Hog on the Run

Thursday, March 03, 2005

Today's Minor Misfortunes

  1. My underwear appears to be trying to kill me. I experienced a series of stabby sensations in my chestal region, like carpet burn, only sharper. On retiring to the ladies room, I noticed that one boob had acquired a sort of hemispheric attitude, as if I had chopped a grapefruit in half, stuffed one half into le brassiere, then forgotten to do the same on the other side. Assuming the worst ( spontaneous Pam mams?) I fearfully lifted my sweater to check the evidence. Turns out, the underwire on the left had decided to tear free from it's moorings and make a break for freedom. I then had two choices: allow extra time for bathroom visits to check on the situation vis a vis my globe-boob, or remove the offending strut and spend the day looking lopsided. I opted for number one. (Yes, I know, I should rename this The Boob Blog. Let me tell you, these appendages are out to get me.)
  2. I have inadvertently turned my hair a rich and entirely unnatural shade of bruise-like purple. Do not trust the manufacturers of hair dye products! Or alternatively, when the instructions say "Do a shade test" do not assume that they are joking. Since when was "raisin" purple? The colour also has the surprising effect of throwing my nose into sharp relief.
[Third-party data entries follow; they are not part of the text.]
(* ===== verification/LinearScan.v ===== *)
(** * The linear scan and its threads (src/flocate.cpp)

    [scan_all_docids]: the main thread reads 32 blocks at a time into a work queue of at
    most 256 entries; worker threads take them and scan; the results wait in a queue
    of each worker until the main thread fetches them for the serializer.  A step is what
    a thread does while it holds a lock; threads sleep on condition variables until they
    are woken, and the scheduler chooses who goes next.  Each thread's own copy of the
    regexes matches like the first.  A result has a message if the name was counted; for
    an empty name, which [SearchFile.block_matched] counts too, it has none. *)
From S2P Require Import Prelude Serializer SearchFile.

(** ** States *)

(** A worker: in [queue_added.wait], about to look at the queue, scanning (the blocks
    left, and the results of the current one that are not yet printed), returned. *)
Inductive WState :=
| Asleep
| Awake
| Working (docids : list nat) (els : list Element)
| Gone.

Record Worker := WORKER { w_state : WState; w_results : list Element }.

(** The main thread: about to read the blocks from [io_docid] on, in [queue_removed.wait],
    about to pick up results, joining the workers from [i] on. *)
Inductive MState :=
| Feeding (io_docid : nat)
| Full (io_docid : nat)
| Delivering (io_docid : nat)
| Joining (i : nat).

Record Threads := THREADS {
  main : MState;
  work_queue : list (nat * nat);
  done : bool;
  workers : list Worker;
  serializer : Serializer;
  matched : Z
}.

(** The process may end: with an error, or when [apply_limit] exits. *)
Inductive State := Live (t : Threads) | Ended (code : Z) (out : list bytes).

Section Scan.
(** The results of scanning a block; [None] ends the process, in the model when a
    worker comes to the block. *)
Context (only_count : bool) (num_blocks : nat) (block_results : nat -> option (list Element)).

(** [io_docid] has 32 bits. *)
Definition next_io_docid (n : nat) : nat := Z.to_nat (u32 (Z.of_nat n + 32)).
Definition last_docid (n : nat) : nat := Z.to_nat (Z.min (u32 (Z.of_nat n + 32)) (Z.of_nat num_blocks)).

Definition wake_worker (w : Worker) : Worker :=
  match w_state w with Asleep => WORKER Awake (w_results w) | _ => w end.

(** [queue_removed.notify_all()]: the main thread is the only one to wait for it. *)
Definition wake_main (m : MState) : MState := match m with Full n => Feeding n | _ => m end.

Definition is_asleep (w : Worker) : bool := match w_state w with Asleep => true | _ => false end.

(** [notify_one]: a sleeper, if there is one. *)
Definition notify_one (ws ws' : list Worker) : Prop :=
  (existsb is_asleep ws = false /\ ws' = ws) \/
  exists k w, ws !! k = Some w /\ is_asleep w = true /\ ws' = <[k := wake_worker w]> ws.

Definition set_worker (k : nat) (w : Worker) (t : Threads) : Threads :=
  THREADS (main t) (work_queue t) (done t) (<[k := w]> (workers t)) (serializer t) (matched t).

(** [deliver_results], after which the main thread goes on with [m]. *)
Definition deliver_results (k : nat) (m : MState) (t : Threads) : option State :=
  w ← workers t !! k;
  Some match print_all only_count (w_results w) (serializer t) with
       | Running s => Live (THREADS m (work_queue t) (done t) (<[k := WORKER (w_state w) []]> (workers t)) s (matched t))
       | Serializer.Exited out => Ended 0 out
       end.

(** What a worker does between two locks, or with one. *)
Inductive worker_step (t : Threads) (k : nat) (results : list Element) : WState -> State -> Prop :=
| take_work first last queue : work_queue t = (first, last) :: queue ->
    worker_step t k results Awake
      (Live (THREADS (wake_main (main t)) queue (done t) (<[k := WORKER (Working (seq first (last - first)) []) results]> (workers t))
               (serializer t) (matched t)))
| wait_for_work : work_queue t = [] -> done t = false -> worker_step t k results Awake (Live (set_worker k (WORKER Asleep results) t))
| return_ : work_queue t = [] -> done t = true -> worker_step t k results Awake (Live (set_worker k (WORKER Gone results) t))
| next_block d docids els : block_results d = Some els ->
    worker_step t k results (Working (d :: docids) []) (Live (set_worker k (WORKER (Working docids els) results) t))
| block_fails d docids : block_results d = None -> worker_step t k results (Working (d :: docids) []) (Ended 1 (printed (serializer t)))
| print_result e docids els :
    worker_step t k results (Working docids (e :: els))
      (Live (THREADS (main t) (work_queue t) (done t) (<[k := WORKER (Working docids els) (receive results e)]> (workers t))
               (serializer t) (matched t + match msg e with [] => 0 | _ => 1 end)))
| back_to_queue : worker_step t k results (Working [] []) (Live (set_worker k (WORKER Awake results) t)).

Inductive main_step (t : Threads) : MState -> State -> Prop :=
| queue_blocks n ws : (n < num_blocks)%nat -> (length (work_queue t) < 256)%nat -> notify_one (workers t) ws ->
    main_step t (Feeding n) (Live (THREADS (Delivering n) (work_queue t ++ [(n, last_docid n)]) (done t) ws (serializer t) (matched t)))
| wait_for_room n : (n < num_blocks)%nat -> (256 <= length (work_queue t))%nat ->
    main_step t (Feeding n) (Live (THREADS (Full n) (work_queue t) (done t) (workers t) (serializer t) (matched t)))
| pick_up n s : deliver_results (n / 32 mod length (workers t)) (Feeding (next_io_docid n)) t = Some s -> main_step t (Delivering n) s
| no_more_blocks n : (num_blocks <= n)%nat ->
    main_step t (Feeding n) (Live (THREADS (Joining 0) (work_queue t) true (map wake_worker (workers t)) (serializer t) (matched t)))
| join i w s : workers t !! i = Some w -> w_state w = Gone -> deliver_results i (Joining (S i)) t = Some s -> main_step t (Joining i) s.

Inductive step : State -> State -> Prop :=
| by_worker t k w s : workers t !! k = Some w -> worker_step t k (w_results w) (w_state w) s -> step (Live t) s
| by_main t s : main_step t (main t) s -> step (Live t) s.

(** A condition variable may also wake a thread for no reason. *)
Inductive spurious : State -> State -> Prop :=
| wakes_worker t k w : workers t !! k = Some w -> spurious (Live t) (Live (set_worker k (wake_worker w) t))
| wakes_main t : spurious (Live t) (Live (THREADS (wake_main (main t)) (work_queue t) (done t) (workers t) (serializer t) (matched t))).

Definition step_any (s s' : State) : Prop := step s s' \/ spurious s s'.

Definition start_threads (num_threads : nat) (limit : Z) : State :=
  Live (THREADS (Feeding 0) [] false (repeat (WORKER Awake []) num_threads) (new_Serializer limit) 0).

(** All threads have been joined, or the process has ended. *)
Definition finished (s : State) : Prop :=
  match s with Live t => main t = Joining (length (workers t)) | Ended _ _ => True end.

End Scan.

(** ** Lists with one element replaced *)

Lemma sum_insert {A} (f : A -> nat) l k x y : l !! k = Some x -> (sum_list_with f (<[k := y]> l) + f x = sum_list_with f l + f y)%nat.
Proof.
  revert k. induction l as [|a l IH]; intros [|k] H; try done.
  - injection H as ->. cbn. lia.
  - change (<[S k := y]> (a :: l)) with (a :: <[k := y]> l). cbn [sum_list_with]. specialize (IH k H). lia.
Qed.

Lemma concat_insert {A} (ls : list (list A)) k x y : ls !! k = Some x -> exists rest,
  concat ls ≡ₚ x ++ rest /\ concat (<[k := y]> ls) ≡ₚ y ++ rest.
Proof.
  intros H. exists (concat (take k ls) ++ concat (drop (S k) ls)). pose proof (lookup_lt_Some _ _ _ H) as Hk. split.
  - rewrite <- (take_drop_middle ls k x H) at 1. rewrite concat_app. cbn [concat]. apply Permutation_app_swap_app.
  - rewrite insert_take_drop by done. rewrite concat_app. cbn [concat]. apply Permutation_app_swap_app.
Qed.

Lemma print_all_app only_count a b : forall s, print_all only_count (a ++ b) s =
  match print_all only_count a s with Running s' => print_all only_count b s' | Serializer.Exited out => Serializer.Exited out end.
Proof.
  induction a as [|e a IH]; intros s; cbn [app print_all]; [done|]. destruct (print only_count e s) as [s'|out]; [apply IH|done].
Qed.

Lemma collect_snoc raw e : collect (raw ++ [e]) = receive (collect raw) e.
Proof. unfold collect. by rewrite fold_left_app. Qed.

Lemma collect_nil raw : collect raw = [] -> raw = [].
Proof.
  destruct raw as [|e raw _] using rev_ind; [done|]. rewrite collect_snoc. unfold receive. intros H.
  destruct (msg e); [destruct (last _) as [b|]; [destruct (_ =? _)|]|]; by apply app_nil in H as [_ H].
Qed.

Section Run.
Context (only_count : bool) (num_blocks : nat) (block_results : nat -> option (list Element)) (limit : Z).
Context (Hnum : Z.of_nat num_blocks + 32 <= 2 ^ 32).

Lemma docids_of n : (n < num_blocks)%nat -> next_io_docid n = (n + 32)%nat /\ last_docid num_blocks n = Nat.min (n + 32) num_blocks.
Proof.
  intros H. unfold next_io_docid, last_docid. rewrite u32_small by (unfold is_u32; change (2 ^ 32) with 4294967296 in *; lia).
  split; lia.
Qed.

(** ** Every step gets closer to the end *)

Definition weight (d : nat) : nat := S (length (default [] (block_results d))).

Definition state_measure (s : WState) : nat :=
  match s with
  | Asleep => 1
  | Awake => 2
  | Working docids els => sum_list_with weight docids + length els + 3
  | Gone => 0
  end%nat.

Definition worker_measure (w : Worker) : nat := state_measure (w_state w).

Definition entry_measure (e : nat * nat) : nat := (sum_list_with weight (seq e.1 (e.2 - e.1)) + 3)%nat.

Definition to_feed (n : nat) : nat := sum_list_with (fun d => weight d + 6)%nat (seq n (num_blocks - n)).

Definition main_measure (num_threads : nat) (m : MState) : nat :=
  match m with
  | Feeding n => to_feed n + 2 * num_threads + 1
  | Full n => to_feed n + 2 * num_threads
  | Delivering n => to_feed (n + 32) + 2 * num_threads + 2
  | Joining i => num_threads - i
  end.

Definition measure (s : State) : nat :=
  match s with
  | Live t => main_measure (length (workers t)) (main t) + sum_list_with entry_measure (work_queue t) +
              sum_list_with worker_measure (workers t)
  | Ended _ _ => 0
  end.

Lemma to_feed_split n : (n < num_blocks)%nat -> (to_feed (n + 32) + entry_measure (n, last_docid num_blocks n) + 3 <= to_feed n)%nat.
Proof.
  intros H. destruct (docids_of n H) as [_ ->]. unfold to_feed, entry_measure. cbn [fst snd].
  set (k := (Nat.min (n + 32) num_blocks - n)%nat).
  assert (E : (num_blocks - n = k + (num_blocks - (n + 32)))%nat) by lia. rewrite E. rewrite seq_app, sum_list_with_app.
  assert (Hs : (sum_list_with (fun d => weight d + 6) (seq n k) = sum_list_with weight (seq n k) + 6 * k)%nat).
  { rewrite <- (length_seq k n) at 3. generalize (seq n k). intros l. clear. induction l as [|d l IH]; cbn [sum_list_with length]; lia. }
  rewrite Hs. assert (1 <= k)%nat by lia.
  assert (Hr : seq (n + k) (num_blocks - (n + 32)) = seq (n + 32) (num_blocks - (n + 32)) \/ (num_blocks - (n + 32) = 0)%nat) by
    (destruct (decide (n + 32 <= num_blocks)%nat); [left; f_equal; lia|right; lia]).
  destruct Hr as [-> | ->]; cbn [seq sum_list_with]; lia.
Qed.

Lemma wake_measure w : (worker_measure (wake_worker w) <= worker_measure w + 1)%nat.
Proof. unfold worker_measure, wake_worker. destruct (w_state w) eqn:E; cbn [w_state state_measure]; rewrite ?E; cbn [state_measure]; lia. Qed.

Lemma wake_all_measure ws : (sum_list_with worker_measure (map wake_worker ws) <= sum_list_with worker_measure ws + length ws)%nat.
Proof. induction ws as [|w ws IH]; cbn; [lia|]. pose proof (wake_measure w). lia. Qed.

Lemma notify_measure ws ws' : notify_one ws ws' ->
  length ws' = length ws /\ (sum_list_with worker_measure ws' <= sum_list_with worker_measure ws + 1)%nat.
Proof.
  intros [[_ ->]|(k & w & Hk & _ & ->)]; [split; [done|lia]|]. rewrite length_insert. split; [done|].
  pose proof (sum_insert worker_measure ws k w (wake_worker w) Hk). pose proof (wake_measure w). lia.
Qed.
(** The loop of [main] and what follows: the exit status and the output. *)
Fixpoint search_databases (only_count : bool) (limit_matches limit_left matched : Z) (dbs : list Database)
    : Z * list Printed :=
  match dbs with
  | [] => (if matched =? 0 then 1 else 0, if only_count then [Count matched] else [])
  | db :: dbs =>
    let in_forked_child := match dbs with [] => false | _ => true end in
    let ending := run_search only_count limit_matches limit_left (db_outcome db in_forked_child) (db_segments db in_forked_child) in
    let ending := if in_forked_child then do_search_file_in_child ending else ending in
    match ending with
    | Exited code out => (code, out)
    | Returned this_matched out =>
      let '(code, rest) := search_databases only_count limit_matches (i64 (limit_left - this_matched))
                             (u64 (matched + this_matched)) dbs in
      (code, out ++ rest)
    end
  end.

(** ** Lemmas *)

Lemma print_all_count es : forall s,
  match print_all true es s with
  | Running s' => printed s' = printed s /\ limit_left s' = limit_left s - Z.of_nat (length (messages es))
      /\ (0 < limit_left s -> 0 < limit_left s')
  | Serializer.Exited out => out = printed s /\ limit_left s <= Z.of_nat (length (messages es))
  end.
Proof.
  assert (Hm : forall e es, messages (e :: es) = match msg e with [] => messages es | m => m :: messages es end).
  { intros e es'. unfold messages. cbn [map]. destruct (msg e); [by rewrite filter_cons_False by auto|by rewrite filter_cons_True]. }
  induction es as [|e es IH]; intros s; cbn [print_all]; [cbn; split; [done|]; split; [lia|done]|].
  unfold print. rewrite Hm. destruct (msg e) as [|b m]; [apply IH|]. unfold apply_limit. cbn [length].
  destruct (limit_left s - 1 >? 0) eqn:E; [|split; [done|lia]].
  specialize (IH (SZ (next_seq s) (pending s) (printed s) (limit_left s - 1))). cbn [printed limit_left] in IH.
  destruct (print_all true es _) as [s'|out]; destruct IH as [H1 H2]; [|split; [done|lia]].
  destruct H2 as [H2 H3]. split; [done|]. split; [lia|]. intros _. apply H3. lia.
Qed.

(** A database that prints the names [all] and whose results arrive at the
    serializer somehow; in a child it does not exit early. *)
Record database_ok (all : list bytes) (db : Database) : Prop := {
  do_result : forall in_child, search_result_ok all (Some (db_outcome db in_child));
  do_segments : forall in_child results matched, db_outcome db in_child = Found results matched ->
    concat (db_segments db in_child) ≡ₚ results;
  do_child : db_outcome db true <> ExitEmpty
}.

Definition exits_empty (dbs : list Database) : bool :=
  match last dbs with
  | Some db => match db_outcome db false with ExitEmpty => true | _ => false end
  | None => false
  end.

Lemma run_search_spec only_count limit_matches left all db in_child :
  database_ok all db -> 0 < left -> db_outcome db in_child <> ExitEmpty ->
  run_search only_count limit_matches left (db_outcome db in_child) (db_segments db in_child) =
  if decide (Z.of_nat (length all) < left)
  then Returned (Z.of_nat (length all)) (if only_count then [] else map Name all)
  else Exited 0 (if only_count then [Count limit_matches] else map Name (take (Z.to_nat left) all)).
Proof.
  intros [Hres Hseg _] Hlim Hne. specialize (Hres in_child). specialize (Hseg in_child). unfold run_search.
  destruct (db_outcome db in_child) as [code| |results matched]; [done|done|]. destruct Hres as [-> Hres].
  specialize (Hseg results _ eq_refl). destruct (Hres _ Hseg) as [Hlen Hprint]. destruct only_count.
  - pose proof (print_all_count (concat (map collect (db_segments db in_child))) (new_Serializer left)) as Hc.
    cbn [printed limit_left new_Serializer] in Hc. rewrite Hlen in Hc. destruct (print_all true _ _) as [s|out].
    + destruct Hc as (-> & Hl & Hpos). rewrite decide_True by lia. done.
    + destruct Hc as [-> Hl]. rewrite decide_False by lia. done.
  - specialize (Hprint left Hlim). destruct (print_all false _ _) as [s|out].
    + destruct Hprint as (-> & _ & Hl). by rewrite decide_True.
    + destruct Hprint as (-> & Hl). rewrite decide_False by lia. by rewrite app_nil_r.
Qed.

Lemma search_databases_spec only_count limit dbs : forall alls matched, dbs <> [] -> Forall2 database_ok alls dbs ->
  0 <= matched -> 0 < limit < 2 ^ 63 -> matched + Z.of_nat (length (concat (removelast alls))) < limit ->
  matched + Z.of_nat (length (concat alls)) < 2 ^ 63 ->
  let total := matched + Z.of_nat (length (concat alls)) in
  search_databases only_count limit (limit - matched) matched dbs =
  if exits_empty dbs then (1, if only_count then [Count 0] else map Name (concat alls))
  else (if total =? 0 then 1 else 0,
        if only_count then [Count (Z.min limit total)] else map Name (take (Z.to_nat (limit - matched)) (concat alls))).
Proof.
  change (2 ^ 63) with 9223372036854775808.
  induction dbs as [|db dbs IH]; intros alls matched Hne F Hm Hlim Hbefore Htotal total; [done|].
  inversion F as [|all ? alls' ? Hdb F']; subst. cbn [search_databases].
  destruct dbs as [|db' dbs].
  - inversion F'; subst. subst total. unfold exits_empty. cbn [last search_databases concat] in *. rewrite app_nil_r in *.
    cbn [removelast concat length] in Hbefore.
    assert (Hcases : db_outcome db false = ExitEmpty \/ db_outcome db false <> ExitEmpty)
      by (destruct (db_outcome db false); auto).
    destruct Hcases as [E|E].
    + rewrite E. cbn. pose proof (do_result _ _ Hdb false) as Hr. rewrite E in Hr. cbn in Hr. subst. by destruct only_count.
    + rewrite (run_search_spec only_count limit (limit - matched) all db false) by (done || lia).
      assert (Hfalse : match db_outcome db false with ExitEmpty => true | _ => false end = false) by by destruct (db_outcome db false).
      rewrite Hfalse. case_decide as Hl.
      * rewrite u64_small by (unfold is_u64; change (2 ^ 64) with 18446744073709551616; lia). f_equal. destruct only_count.
        -- rewrite Z.min_r by lia. done.
        -- rewrite app_nil_r. f_equal. rewrite take_ge by lia. done.
      * rewrite (proj2 (Z.eqb_neq _ 0)) by lia. f_equal. destruct only_count; [|done]. by rewrite Z.min_l by lia.
  - assert (Hexit : exits_empty (db :: db' :: dbs) = exits_empty (db' :: dbs)) by done. rewrite Hexit.
    destruct alls' as [|all' alls']; [by inversion F'|].
    change (removelast (all :: all' :: alls')) with (all :: removelast (all' :: alls')) in Hbefore.
    change (concat (all :: ?l)) with (all ++ concat l) in *. rewrite length_app in Hbefore.
    rewrite (run_search_spec only_count limit (limit - matched) all db true) by (done || lia || apply Hdb).
    rewrite decide_True by lia. cbn [do_search_file_in_child]. rewrite length_app in Htotal.
    assert (Ei : i64 (limit - matched - Z.of_nat (length all)) = limit - (matched + Z.of_nat (length all))).
    { unfold i64. change (2 ^ 63) with 9223372036854775808. change (2 ^ 64) with 18446744073709551616. rewrite Z.mod_small; lia. }
    rewrite Ei, u64_small by (unfold is_u64; change (2 ^ 64) with 18446744073709551616; lia).
    rewrite (IH (all' :: alls') (matched + Z.of_nat (length all))) by (done || lia).
    subst total. rewrite !length_app. replace (matched + Z.of_nat (length all) + Z.of_nat (length (concat (all' :: alls'))))
      with (matched + Z.of_nat (length all + length (concat (all' :: alls')))) by lia.
    destruct (exits_empty (db' :: dbs)).
    + f_equal. destruct only_count; [done|]. by rewrite List.map_app.
    + f_equal. destruct only_count; [done|]. rewrite take_app. rewrite List.map_app. f_equal; [by rewrite take_ge by lia|].
      f_equal. f_equal. lia.
Qed.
Nuts.
On the plus side, the joker who overtook me on the way to work this morning in his pidly Peugeot (and me driving the mothership, who hates to be overtaken) had obviously not noticed the enormous cock n'balls which someone had drawn in the snow on the car's bonnet. Or maybe he put it there. Either way, justice is served.

4 Comments:

In college I accidently dyed my hair a pinkish-purple color. My sister kept saying how it looked fine, but now she admits it really was purple. By the way, the same thing happened to me with my underwire bra at work. Why is it so much work to be a woman?
As your attorney I advise you to go about with purple hair and lopsided boobs - and the moment anyone so much as glances at you, shriek "What? What?!? WHAT!?!?!" at them.
You and my girlfriend would really get along together. She had purple hair for a while (though on purpose in her punk rocker days). Your blog is spiff-tastic! I'm barely containing my jealousy!
I really don't wish to hijack your comments, but you said you were looking forward to more on SeƱor Castillo, and, well, there's more. I had no other way to contact you.

Also, your profile said "Glorified Answerer of Phones" which is my current occupation as well. I'll have to trade stupid-customer stories sometime.

There are worse colours to accidentally die one's hair. Just enjoy it!